第20章 おまえも一緒
吹き飛ばされた二人は空中で体勢を立て直し、地面に激突することなく両足で着地。
「てめェクソ女!!何しやがる!!」
「……」
二人が向にようやく視線を戻した時。
息を切らして、右足だけで立っていた向が限界を迎え、膝から崩れ落ちる。
地面に倒れこむ直前。
誰かの腕が向のお腹を支えたかと思うと、そのままグンッと変わらない体勢で、引き上げられた。
「何やってんだ」
肩に向を担いだ相澤が、包帯に隠れた口元でボソッと呟いた。
『…消太にぃ』
「さすがにまだ腕では持てない。肩で我慢しろ」
ギプスは取れたものの、それとそう変わらない分厚さで包帯を巻かれた相澤の腕が、ポン、と向の背中を軽く叩いた。
「轟、爆豪。早よ飯食いに行け」
「あァ!?…っほっとけよ…!」
「あ?…なんだって?爆豪」
相澤の威圧感に、爆豪がギリッと歯を食いしばる。
無言のままに相澤を見つめていた轟が、不服そうな顔をした。
「……そうします」
不満げな轟の返事を聞き、相澤は特に何もそれ以上二人に言葉をかけることはなく。
リカバリーガールの待つ出張保健所へと歩き始めた。
『…お兄さん、ものすごく目立ってるんだけど、他人のフリは…?』
「やめだ。バカな同期が全国放送のテレビ中継も兼ねてる会場の解説でバラしやがった」
腕が使えたら、殺ってた。
なんてプロヒーローとは思えない言葉を吐く相澤の苛立ちが、彼の纏う雰囲気でひしひしと伝わってくる。

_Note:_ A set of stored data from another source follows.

Lemma categories_follow_the_values_witness :
  (age three_customers !! 0%nat = Some (Some 18)
   ∧ age three_customers !! 2%nat = Some (Some 90) ∧ 18 <= 90
   ∧ cut (age three_customers) age_bins age_labels !! 0%nat
     = Some (Some "18-25"%string)
   ∧ cut (age three_customers) age_bins age_labels !! 2%nat
     = Some (Some "65+"%string))
  ∧ (rank age_labels "18-25" <= rank age_labels "65+")%nat
  ∧ (qcut4 (Some <$> five_amounts) purchase_labels
     = Ok (Some <$> ["Low"; "Premium"; "Low"; "High"; "Medium"]%string)
     ∧ 10 <= 50)
  ∧ (rank purchase_labels "Low" <= rank purchase_labels "Premium")%nat.
Proof.
  destruct categories_follow_the_values as [H1 H2].
  assert (18 <= 90) as R1 by lra. assert (10 <= 50) as R2 by lra.
  assert (qcut4 (Some <$> five_amounts) purchase_labels
          = Ok (Some <$> ["Low"; "Premium"; "Low"; "High"; "Medium"]%string))
    as Hq by (vm_compute; reflexivity).
  split; [by repeat split|].
  split.
  { exact (H1 (age three_customers) 0%nat 2%nat 18 90 _ _
             eq_refl eq_refl R1 eq_refl eq_refl). }
  split; [exact (conj Hq R2)|].
  exact (H2 (Some <$> five_amounts) _ 0%nat 1%nat 10 50 _ _
           Hq eq_refl eq_refl R2 eq_refl eq_refl).
Defined.

(** ** Clamping before grouping *)

(** X14.  An age of at most 17 or above 90 gets no age group from
    [pd.cut]; after the clamp of section 4 every age that is there gets the
    group of its clamped value, and a missing age gets none. *)
Theorem age_groups_after_clamping (df : DataFrame) (i : nat) :
  (∀ a, age df !! i = Some (Some a) → a <= 17 ∨ 90 < a →
     ∃ col, age_group (create_age_groups df) = Some col
            ∧ col !! i = Some None)
  ∧ (∀ a, age df !! i = Some (Some a) →
       ∃ col g, age_group (create_age_groups (clip_ages df)) = Some col
                ∧ col !! i = Some (Some g)
                ∧ age_interval (clip1 18 90 a) g)
  ∧ (age df !! i = Some None →
     ∃ col, age_group (create_age_groups (clip_ages df)) = Some col
            ∧ col !! i = Some None).
Proof.
  split_and!.
  - intros a Hi Hout. eexists. split; [reflexivity|].
    unfold cut. rewrite list_lookup_fmap, Hi.
    change (Some (bins_to_cuts age_bins age_labels false (Some a)) = Some None).
    by rewrite (age_cut_out_of_domain a Hout).
  - intros a Hi.
    destruct (age_cut_in_domain (clip1 18 90 a)) as (g & Hg & Hint);
      [apply clip1_range; lra|].
    eexists _, g. split; [reflexivity|]. split; [|exact Hint].
    unfold clip_ages, set_age, create_age_groups, cut, clip.
    cbn [age]. rewrite !list_lookup_fmap, Hi.
    change (Some (bins_to_cuts age_bins age_labels false
                    (Some (clip1 18 90 a))) = Some (Some g)).
    by rewrite Hg.
  - intros Hi. eexists. split; [reflexivity|].
    unfold clip_ages, set_age, create_age_groups, cut, clip.
    cbn [age]. by rewrite !list_lookup_fmap, Hi.
Qed.

Lemma age_groups_after_clamping_witness :
  (age messy_customers !! 4%nat = Some (Some 95) ∧ (95 <= 17 ∨ 90 < 95))
  ∧ (∃ col, age_group (create_age_groups messy_customers) = Some col
            ∧ col !! 4%nat = Some None)
  ∧ (∃ col g,
       age_group (create_age_groups (clip_ages messy_customers)) = Some col
       ∧ col !! 4%nat = Some (Some g)
       ∧ age_interval (clip1 18 90 95) g)
  ∧ age messy_customers !! 2%nat = Some None
  ∧ (∃ col,
       age_group (create_age_groups (clip_ages messy_customers)) = Some col
       ∧ col !! 2%nat = Some None).
Proof.
  destruct (age_groups_after_clamping messy_customers 4) as (H1 & H2 & _).
  destruct (age_groups_after_clamping messy_customers 2) as (_ & _ & H3).
  assert (95 <= 17 ∨ 90 < 95) as Hout by (right; lra).
  split; [exact (conj eq_refl Hout)|].
  split; [exact (H1 95 eq_refl Hout)|].
  split; [exact (H2 95 eq_refl)|].
  split; [reflexivity | exact (H3 eq_refl)].
Defined.

(** ** Columns that [pd.qcut] refuses *)

Lemma dropna_replicate (n : nat) (x : Q) :
  dropna (replicate n (Some x)) = replicate n x.
Proof.
  unfold dropna. induction n as [|n IH]; [reflexivity|]. simpl. by f_equal.
Qed.

Lemma sort_values_replicate (n : nat) (x : Q) :
  sort_values (replicate n x) = replicate n x.
Proof.
  symmetry. apply replicate_Permutation. symmetry.
  apply (merge_sort_Permutation Qle).
Qed.

Lemma lerp_at_replicate (n : nat) (x h : Q) :
  (Z.to_nat (Qfloor h) < n)%nat →
  ∃ e, lerp_at (replicate n x) h = Some e ∧ e == x.
Proof.
  intros Hj. unfold lerp_at.
  rewrite (lookup_replicate_2 n x _ Hj). cbn [mbind option_bind].
  destruct (replicate n x !! S (Z.to_nat (Qfloor h))) as [hi|] eqn:E.
  - apply lookup_replicate_1 in E as [-> _]. eexists. split; [reflexivity|].
    ring.
  - eexists. split; reflexivity.
Qed.

Lemma quantile_replicate (n : nat) (x q : Q) :
  (1 <= n)%nat → 0 <= q <= 1 →
  ∃ e, quantile (replicate n (Some x)) q = Some e ∧ e == x.
Proof.
  intros Hn Hq. unfold quantile.
  rewrite dropna_replicate, sort_values_replicate, length_replicate.
  apply lerp_at_replicate.
  by destruct (quantile_position n q Hn Hq) as (_ & _ & Hj).
Qed.

(** X15.  [pd.qcut] raises a ValueError on a column that holds no value
    (an empty one included) and on a column that holds one and the same
    amount in every row: there are no four quartile bins to cut. *)
Theorem qcut4_raises (labels : list string) :
  (∀ s : Series, all_null s → qcut4 s labels = Raised ValueError)
  ∧ (∀ (n : nat) (x : Q), (1 <= n)%nat →
       qcut4 (replicate n (Some x)) labels = Raised ValueError).
Proof.
  split.
  - intros s Hs. unfold qcut4, linspace_0_1_5, quantile.
    rewrite (dropna_all_null s Hs). reflexivity.
  - intros n x Hn. unfold qcut4, linspace_0_1_5.
    destruct (quantile_replicate n x 0 Hn ltac:(lra)) as (e0 & Q0 & E0).
    destruct (quantile_replicate n x (1 # 4) Hn ltac:(lra)) as (e1 & Q1 & E1).
    destruct (quantile_replicate n x (1 # 2) Hn ltac:(lra)) as (e2 & Q2 & E2).
    destruct (quantile_replicate n x (3 # 4) Hn ltac:(lra)) as (e3 & Q3 & E3).
    destruct (quantile_replicate n x 1 Hn ltac:(lra)) as (e4 & Q4 & E4).
    cbn [mapM]. rewrite Q0, Q1, Q2, Q3, Q4.
    cbn [mbind option_bind mret option_ret bins_unique forallb].
    assert (Qeq_bool e0 e1 = true) as -> by (apply Qeq_bool_iff; lra).
    reflexivity.
Qed.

向は両腕と両足を投げ出したまま、されるがままに相澤に運ばれていく。
『私はとりあえず、遠縁の親戚としか言ってないけど。今後もそのスタンスでいいんだよね?』
「あぁ、次何かマイクがバラそうもんならあのモヒカンを根本から引っこ抜く」
『えげつな』
「おまえ、リカバリーガールの治療受けてたら昼飯食う時間なんてねぇからな。あいつらと何してたんだか知らねえが」
『昼抜きか…えげつな…』
気の抜けた声を出す向の腰を押さえる相澤の腕が、ギッとキツくしまった。
ぐ、と呻いた向が身体を起こし、吐息のかかる距離で相澤を睨みつける。
ジトっとした彼の視線を受け、向は、深くため息をついた。